WHAT THIS TASK INVOLVES: Go line by line through the data and copy those with the word "simpl".

*** DATASET CONTENT ***

(** No sequence of requests changes the store. *)
Lemma run_store store rs : (run store rs).2 = store.
Proof.
  revert store. induction rs as [| r rs IH]; intros store; simpl; [done |].
  destruct (serve store r) as [resp store'] eqn:Hs.
  assert (store' = store) as -> by (by destruct r; simpl in Hs; injection Hs).
  specialize (IH store). destruct (run store rs) as [resps store'']. done.
Qed.

(** C5 (amended): on the seeded record, /api/auth/me with a stored token
    that has expired answers 401 and leaves the store as it was: the
    token's entry is still there, and a second call is answered 401 as
    well. *)
Theorem expired_token_stays_stored
    today t E now1 now1' now2 now2' cookie cookieData tk e :
  In t (tokens (userData today)) ->
  expiresAt t E ->
  (E <= now1 <= now1')%Z -> (now1' <= now2 <= now2')%Z ->
  JSON_parse cookie = ret cookieData ->
  get (Some cookieData) "token" = ret (Some tk) ->
  get (Some tk) "token" = ret (Some (JStr (token t))) ->
  get (Some tk) "expires" = ret (Some (JStr e)) ->
  run (userData today)
      [GET_me now1 now1' (Some cookie); GET_me now2 now2' (Some cookie)]
  = ([Some me.unauth; Some me.unauth], userData today)
  /\ In t (tokens (serve (userData today) (GET_me now1 now1' (Some cookie))).2).
Proof.
  intros Hin HE H1 H2 Hp Htk Htt He. simpl. split; [| done].
  destruct (me_expired_seeded today t E now1 now1' cookie cookieData tk e)
    as [-> _]; try done; try lia.
  destruct (me_expired_seeded today t E now2 now2' cookie cookieData tk e)
    as [-> _]; try done; lia.
Qed.

(** C9 (amended): logout answers nothing and revokes nothing: the store
    is as before, and /api/auth/me with a stored token, read before the
    token's expiry, still returns the sanitized user after it. *)
Theorem logout_keeps_session store now1 now2 cookie cookieData t E :
  In t (tokens store) ->
  token t <> "" -> expires t <> "" -> expiresAt t E ->
  (now1 <= now2 < E)%Z ->
  cookie <> "" ->
  JSON_parse cookie = ret cookieData ->
  get (Some cookieData) "token" = ret (Some (LoginToken_json t)) ->
  run store [GET_logout; GET_me now1 now2 (Some cookie)]
  = ([None; Some (json_response (User_json (sanitizeUser store)))], store).
Proof.
  intros Hin Htok Hexp HE H12 Hc Hp Hck. simpl.
  by rewrite (me_live_token store now1 now2 cookie cookieData t E).
Qed.
(** The three ways a login can end. *)
Lemma login_cases store now text :
  login.handler store now text = login.unauth
  \/ (exists e, login.handler store now text = internal_error e)
  \/ status (login.handler store now text) = 200%Z.
Proof.
  unfold login.handler.
  destruct (JSON_parse text) as [e | data]; simpl; [eauto |].
  destruct (get (Some data) "username") as [e | id_]; simpl; [auto |].
  destruct (fakeDb store now id_) as [e | user]; simpl; [auto |].
  destruct (get (Some data) "password") as [e | pw]; simpl; [eauto |].
  destruct (login.compare_password pw (password user)) as [e | [|]]; simpl; eauto.
Qed.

*** End of DATASET CONTENT ***

EXERCISE ANSWER:
  revert store. induction rs as [| r rs IH]; intros store; simpl; [done |].
  assert (store' = store) as -> by (by destruct r; simpl in Hs; injection Hs).
  intros Hin HE H1 H2 Hp Htk Htt He. simpl. split; [| done].
  intros Hin Htok Hexp HE H12 Hc Hp Hck. simpl.
  destruct (JSON_parse text) as [e | data]; simpl; [eauto |].
  destruct (get (Some data) "username") as [e | id_]; simpl; [auto |].
  destruct (fakeDb store now id_) as [e | user]; simpl; [auto |].
  destruct (get (Some data) "password") as [e | pw]; simpl; [eauto |].
  destruct (login.compare_password pw (password user)) as [e | [|]]; simpl; eauto.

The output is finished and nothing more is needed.